U.S. stocks were lower Monday, with Wall Street under pressure after the S&P 500 ended last week with its lowest close since early November on recession fears.
How stocks are trading
The Dow Jones Industrial Average
was down 93 points or 0.3%, at 32,827.
The S&P 500
fell 24 points, or 0.6%, to 3,828.
The Nasdaq Composite
was off 121 points, or 1.1%, at 10,585.
The S&P 500 logged a 2.1% weekly loss last week, ending Friday at its lowest level since Nov. 9. The Dow Jones Industrial Average saw a 1.7% weekly fall and the Nasdaq dropped 2.7%.
What’s driving the market
Investors have become increasingly concerned about a recession many feel is all but inevitable given the determinedly hawkish stance of major monetary authorities, such as the Federal Reserve and European Central Bank, who continue to battle high inflation.
Last week, alongside the Bank of England and others, the two central banks increased interest rates by 50 basis points to multiyear peaks and stressed that borrowing costs would likely go higher for longer than the market had hoped.
“The Fed and ECB seem determined to leave a lump of coal in everyone’s stockings this holiday season,” said Stephen Innes, managing partner at SPI Asset Management.
“With economic data undershooting expectations, it’s not a stretch to think investors may shift their focus from inflation and the Fed to the growing impact that the Fed’s actions are likely to have on the economy in 2023,” Innes added.
The soft performance on Wall Street in previous sessions and worries about a global slowdown saw Asian stock markets fall back on Monday, with China’s Shanghai Composite
among the weakest amid more concerns about spiking COVID infections in the world’s most populous nation.
It may pay to take a long view on China, as it relaxes its COVID curbs, which have been seen as a brake on consumption in the world’s second-largest economy, said George Young, portfolio manager with Villere & Co., in a phone interview.
Villere & Co. expect mining company Freeport-McMoran Inc.
for example, to benefit from a renewed pickup in copper demand as China’s economy eventually gets traction, Young said. Freeport looks set to see a down year in the near term but is set for 40% earnings growth three years out, predicated on China’s comeback, he said.
Analysts noted that investors had shifted from believing that bad news on the economy was good news for both bonds and equities — because it discouraged central banks from being too aggressive in their policy tightening — and were now taking bad economic news for what it is, a scenario that may damage company earnings.
“The biggest change in markets over the last few weeks, in our view, is the shifting correlation between stocks and bonds. For most of this year bonds and stocks traded in tandem, as inflation ruled the roost,” said Jonathan Krinsky, chief market technician at BTIG, in a note to clients.

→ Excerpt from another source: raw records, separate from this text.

(** * Printer power manager: outage windows and the pause/resume machine

    A shallow embedding of [printer_power_manager_standalone.py].

    Python floats are IEEE binary64 numbers and are modelled by Rocq's
    primitive floats; Python integers are unbounded and are modelled by
    [Z].  The decoded JSON answer of the outage feed is a value of
    [pyval].  Methods that touch the clock, the network or the printer are
    computations of the monad [M]: they thread the manager object and the
    outside world, may raise, and record the scripts sent to the printer. *)

From Stdlib Require Import ZArith String Ascii List Bool Lia.
From Stdlib Require Import Floats DecimalString.
From Stdlib Require Uint63.
From stdpp Require Import base option list strings gmap.

Local Open Scope string_scope.
Local Open Scope Z_scope.

#[local] Set Warnings "-register-all".

(** ** Exceptions and results *)

(** The exception classes the script can meet; all derive from
    [Exception], so every [except Exception] handler catches them. *)
Inductive exn : Type :=
| TypeError
| AttributeError
| ValueError
| OverflowError
| ZeroDivisionError
| KeyError
| RequestException.

Inductive result (A : Type) : Type :=
| Ok (a : A)
| Raise (e : exn).

Arguments Ok {A} a.
Arguments Raise {A} e.

Definition rbind {A B : Type} (r : result A) (k : A -> result B) : result B :=
  match r with
  | Ok a => k a
  | Raise e => Raise e
  end.

Declare Scope result_scope.
Delimit Scope result_scope with res.
Notation "x <- r ;; k" := (rbind r (fun x => k))
  (at level 100, r at next level, right associativity) : result_scope.

Definition is_ok {A : Type} (r : result A) : bool :=
  match r with
  | Ok _ => true
  | Raise _ => false
  end.

(** ** Python numbers *)

(** [int / int]: true division of two integers is the correctly rounded
    quotient (CPython's [long_true_divide]); it raises on a zero divisor
    and when the quotient is too large for a float. *)
Definition int_truediv_sf (a b : Z) : spec_float :=
  match a with
  | Z0 => S754_zero (b <? 0)
  | _ =>
    let '(mz, ez, lz) := SFdiv_core_binary prec emax (Z.abs a) 0 (Z.abs b) 0 in
    binary_round_aux prec emax (xorb (a <? 0) (b <? 0)) mz ez lz
  end.

Definition int_truediv (a b : Z) : result float :=
  if b =? 0 then Raise ZeroDivisionError
  else
    let q := SF2Prim (int_truediv_sf a b) in
    if is_infinity q then Raise OverflowError else Ok q.

(** [float(n)] for an integer [n] that fits: the nearest float.  It is
    used for the integer operands of mixed arithmetic ([now.hour + ...],
    [... * 60], [x % 1]), all far below 2^1024 where Python would raise. *)
Definition float_of_int (n : Z) : float :=
  SF2Prim (binary_normalize prec emax n 0 false).

(** [int(x)] for a float: truncation toward zero; NaN and the infinities
    raise. *)
Definition py_int (x : float) : result Z :=
  match Prim2SF x with
  | S754_nan => Raise ValueError
  | S754_infinity _ => Raise OverflowError
  | S754_zero _ => Ok 0
  | S754_finite s m e => Ok (cond_Zopp s (Z.shiftl (Zpos m) e))
  end.

(** C's [fmod(x, 1.0)]: the fractional part with the sign of [x], exact;
    NaN when [x] is not finite. *)
Definition fmod1 (x : float) : float :=
  match Prim2SF x with
  | S754_nan | S754_infinity _ => nan
  | S754_zero s => SF2Prim (S754_zero s)
  | S754_finite s m e =>
    match (if (0 <=? e)%Z then 0%Z else Z.land (Zpos m) (Z.ones (- e))) with
    | Zpos r => SF2Prim (S754_finite s r e)
    | _ => SF2Prim (S754_zero s)
    end
  end.

(** [x % 1] on floats (CPython's [float_rem] with divisor 1.0): the
    remainder takes the sign of the divisor. *)
Definition py_mod1 (x : float) : float :=
  let md := fmod1 x in
  if negb (md =? 0)%float then
    if (md <? 0)%float then (md + 1)%float else md
  else zero.

(** [format(n, "02d")]: decimal digits, zero-padded to width two, the
    sign first. *)
Definition format_02d (n : Z) : string :=
  match n with
  | Z0 => "00"
  | Zpos p =>
    let ds := NilEmpty.string_of_uint (Pos.to_uint p) in
    if (String.length ds <? 2)%nat then "0" ++ ds else ds
  | Zneg p => "-" ++ NilEmpty.string_of_uint (Pos.to_uint p)
  end.

(** The clock text [f"{int(x):02d}:{int((x % 1) * 60):02d}"] of a
    fractional hour; it raises when [x] is NaN or infinite. *)
Definition hhmm (x : float) : result string :=
  (h <- py_int x ;;
   m <- py_int (py_mod1 x * float_of_int 60)%float ;;
   Ok (format_02d h ++ ":" ++ format_02d m))%res.

(** ** Python values: the decoded JSON of the outage feed *)

(** What [response.json()] can return.  A [PDict] lists the items of a
    dict, whose keys are distinct. *)
Inductive pyval : Type :=
| PNone
| PBool (b : bool)
| PInt (n : Z)
| PFloat (x : float)
| PStr (s : string)
| PList (l : list pyval)
| PDict (d : list (string * pyval)).

Fixpoint dict_lookup (k : string) (d : list (string * pyval)) : option pyval :=
  match d with
  | [] => None
  | (k', v) :: d' => if String.eqb k' k then Some v else dict_lookup k d'
  end.

(** [v == s] for a string [s]: only an equal string compares equal. *)
Definition py_eq_str (v : pyval) (s : string) : bool :=
  match v with
  | PStr s' => String.eqb s' s
  | _ => false
  end.

(** [v.get(k, dflt)]: only dicts have the method. *)
Definition py_get (v : pyval) (k : string) (dflt : pyval) : result pyval :=
  match v with
  | PDict d => Ok (default dflt (dict_lookup k d))
  | _ => Raise AttributeError
  end.

(** [k in v]: key membership for a dict, element membership for a list,
    substring test for a string. *)
Definition py_contains (k : string) (v : pyval) : result bool :=
  match v with
  | PDict d => Ok (bool_decide (is_Some (dict_lookup k d)))
  | PList l => Ok (existsb (fun x => py_eq_str x k) l)
  | PStr s => Ok (bool_decide (is_Some (String.index 0 k s)))
  | _ => Raise TypeError
  end.

(** [v[k]] for a string [k]: defined on dicts only. *)
Definition py_getitem (v : pyval) (k : string) : result pyval :=
  match v with
  | PDict d =>
    match dict_lookup k d with
    | Some x => Ok x
    | None => Raise KeyError
    end
  | _ => Raise TypeError
  end.
(** X20. A click on the map of the planning page selects nothing: whatever
    the reverse geocoding answers, the texts, the list of locations, the
    map with its markers and route, local storage and the timers stay as
    they were.  With a first feature the page shows one notice naming that
    feature's place; with no feature, or on a failure, nothing changes at
    all. *)
Theorem map_click_only_notifies (ln la : Q) (r : ReverseResult) (st : State) :
  ∃ st',
    mapClicked ln la r st = (Ok (), st') ∧
    currentLocation st' = currentLocation st ∧
    pickupLocation st' = pickupLocation st ∧
    dropoffLocation st' = dropoffLocation st ∧
    mapLocations st' = mapLocations st ∧
    map st' = map st ∧
    timers st' = timers st ∧
    localStorage (browser st') = localStorage (browser st) ∧
    navigated (browser st') = navigated (browser st) ∧
    match r with
    | ReverseFeatures (f :: _) =>
        toasts (browser st') = toasts (browser st) ++
          [{| title := "Location Selected";
              description :=
                "Click on a location input field, then select this point: "
                  +:+ LocationInput.place_name f;
              variant := None |}]
    | _ => st' = st
    end.
Proof.
  destruct r as [[|f fs]|]; eexists; (split; [reflexivity|]); cbn; by repeat split.
Qed.

End PlanTripRuns.

(** ** The trip provider and its storage slot *)

Module TripContextFacts.
Import TripContext.

Lemma useEffect_mirrors (s : gmap string TripObject) (st : State) :
  (∀ k, k ≠ "tripData" → storage st !! k = s !! k) →
  tripData (useEffect st) = tripData st ∧
  clock (useEffect st) = clock st ∧
  storage (useEffect st) !! "tripData" = tripData st ∧
  ∀ k, k ≠ "tripData" → storage (useEffect st) !! k = s !! k.
Proof.
  intros Hs. unfold useEffect. destruct (tripData st) as [d|] eqn:E; cbn.
  - rewrite lookup_insert_eq. repeat split; [done..|].
    intros k Hk. rewrite lookup_insert_ne by done. by apply Hs.
  - rewrite lookup_delete_eq. repeat split; [done..|].
    intros k Hk. rewrite lookup_delete_ne by done. by apply Hs.
Qed.

Lemma useEffect_settled (st : State) :
  storage st !! "tripData" = tripData st → useEffect st = st.
Proof.
  intros Hs. unfold useEffect. destruct st as [[d|] s now]; cbn in *.
  - by rewrite insert_id.
  - by rewrite delete_id.
Qed.

Section WithHost.
Context `{DateHost}.

Lemma apply_mirrors (s : gmap string TripObject) (o : Op) (st : State) :
  storage st !! "tripData" = tripData st →
  (∀ k, k ≠ "tripData" → storage st !! k = s !! k) →
  storage (apply o st) !! "tripData" = tripData (apply o st) ∧
  ∀ k, k ≠ "tripData" → storage (apply o st) !! k = s !! k.
Proof.
  intros Ht Hs.
  assert (∀ d,
    storage (setTripData d st) !! "tripData" = tripData (setTripData d st) ∧
    ∀ k, k ≠ "tripData" → storage (setTripData d st) !! k = s !! k) as Hset.
  { intros d. unfold setTripData.
    destruct (useEffect_mirrors s
      {| tripData := d; storage := storage st; clock := clock st |} Hs)
      as (-> & _ & -> & Hk).
    by split. }
  destruct o; cbn [apply]; try apply Hset; [|by split].
  unfold planTrip. destruct (Date_toISOString _); [apply Hset | by split].
Qed.

(** X21. The provider keeps its trip in the slot [tripData] of local
    storage: after mounting on any storage and any sequence of calls of
    its functions, the slot holds the current trip (and is absent when
    there is none), every other slot is as it was found, and a provider
    mounted later on that storage starts with the same trip and writes
    nothing new. *)
Theorem storage_mirrors_trip (ops : list Op) (s : gmap string TripObject) (now : Z) :
  let st := run ops (mount s now) in
  storage st !! "tripData" = tripData st ∧
  (∀ k, k ≠ "tripData" → storage st !! k = s !! k) ∧
  ∀ later,
    tripData (mount (storage st) later) = tripData st ∧
    storage (mount (storage st) later) = storage st.
Proof.
  cbn zeta.
  assert (storage (run ops (mount s now)) !! "tripData" =
            tripData (run ops (mount s now)) ∧
          ∀ k, k ≠ "tripData" → storage (run ops (mount s now)) !! k = s !! k)
    as [Ht Hs].
  { assert (storage (mount s now) !! "tripData" = tripData (mount s now) ∧
            ∀ k, k ≠ "tripData" → storage (mount s now) !! k = s !! k) as Hinit.
    { unfold mount.
      destruct (useEffect_mirrors s
        {| tripData := s !! "tripData"; storage := s; clock := now |})
        as (-> & _ & -> & Hk); [done|]. by split. }
    revert Hinit. generalize (mount s now).
    induction ops as [|o ops IH]; intros st Hinv; [exact Hinv|].
    change (run (o :: ops) st) with (run ops (apply o st)).
    apply IH. destruct Hinv. by apply apply_mirrors. }
  revert Ht Hs. generalize (run ops (mount s now)). intros st Ht Hs.
  split; [exact Ht|]. split; [exact Hs|].
  intros later. unfold mount. rewrite Ht.
  rewrite useEffect_settled by exact Ht. by split.
Qed.

End WithHost.


End TripContextFacts.

(** ** The simulated map *)

Module SimulatedMapFacts.
Import Trip SimulatedMap.
Local Open Scope Q_scope.



Lemma linesFrom_zip (locations : list Location) (rest : list Location) (index : nat) :
  rest = drop (S index) locations →
  linesFrom locations index rest = Some (zip_with line (drop index locations) rest).
Proof.
  revert index. induction rest as [|location rest IH]; intros index Hr.
  - cbn. by destruct (drop index locations).
  - assert (locations !! S index = Some location) as Hl.
    { rewrite <- (Nat.add_0_r (S index)), <- lookup_drop, <- Hr. reflexivity. }
    assert (rest = drop (S (S index)) locations) as Hr'.
    { rewrite (drop_S _ _ _ Hl) in Hr. by injection Hr. }
    destruct (locations !! index) as [prevLocation|] eqn:Hp.
    2:{ apply lookup_ge_None in Hp. apply lookup_lt_Some in Hl. lia. }
    cbn [linesFrom]. rewrite Hp. cbn. rewrite (IH (S index) Hr'). cbn.
    rewrite (drop_S _ _ _ Hp), <- Hr. reflexivity.
Qed.

(** X24. The route of the simulated map joins consecutive locations:
    when it is drawn (the map loaded, the route asked for and at least
    two locations) it has one line for each location but the first, from
    the marker position of the location before it to its own, so that
    the lookup of the previous location never meets a missing entry;
    otherwise no line is drawn. *)
Theorem routeLines_join_consecutive (isLoading showRoute : bool)
    (locations : list Location) :
  ∃ lines,
    routeLines isLoading showRoute locations = Some lines ∧
    (if negb isLoading && showRoute && (2 <=? length locations)%nat
     then lines = zip_with line locations (drop 1 locations) ∧
          S (length lines) = length locations
     else lines = []) ∧
    ∀ i x1 y1 x2 y2,
      lines !! i = Some (x1, y1, x2, y2) →
      ∃ prevLocation location,
        locations !! i = Some prevLocation ∧ locations !! S i = Some location ∧
        x1 = markerLeft prevLocation ∧ y1 = markerTop prevLocation ∧
        x2 = markerLeft location ∧ y2 = markerTop location.
Proof.
  unfold routeLines.
  destruct (negb isLoading && showRoute && (2 <=? length locations)%nat) eqn:Ec.
  - rewrite (linesFrom_zip locations (drop 1 locations) 0 eq_refl), drop_0.
    eexists. split; [reflexivity|]. split.
    + split; [reflexivity|]. rewrite length_zip_with, length_drop.
      apply andb_true_iff in Ec as [_ Hn]. apply Nat.leb_le in Hn. lia.
    + intros i x1 y1 x2 y2 Hi. apply lookup_zip_with_Some in Hi
        as (prevLocation & location & Hline & Hp & Hl).
      rewrite lookup_drop in Hl. exists prevLocation, location.
      unfold line in Hline. injection Hline as -> -> -> ->.
      repeat split; assumption.
  - exists []. split; [reflexivity|]. split; [reflexivity|].
    intros i x1 y1 x2 y2 Hi. by rewrite lookup_nil in Hi.
Qed.

End SimulatedMapFacts.

(** ** The location input with mock suggestions *)

Module MockLocationInputFacts.
Import MockLocationInput.

Lemma length_append (a b : string) :
  String.length (a +:+ b) = (String.length a + String.length b)%nat.
Proof.
  induction a as [|c a IH]; [reflexivity|].
  change (S (String.length (a +:+ b)) = S (String.length a + String.length b)).
  by rewrite IH.
Qed.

“Recently, that has pivoted and lower rates have been met with lower stocks, presumably on fears of economic slowdown. We expect that theme to grow louder into 2023,” Krinsky added.
The National Association of Home Builders’ monthly confidence index fell two points to 31 in December, the trade group said on Monday. It’s the 12th month in a row that the index has fallen. Outside of the pandemic, the December reading of 31 is the lowest level since mid-2012.
Companies in focus
About 17.5 million Twitter votes were cast in favor of Elon Musk stepping down from leading the company, Musk’s Twitter account said Monday, a day after he posed the question to users of the social media platform. The news sent shares of Tesla Inc.
up in premarket trade hopes that Musk would refocus his attention on the electric-car company he also heads, but shares were in negative territory after the opening bell.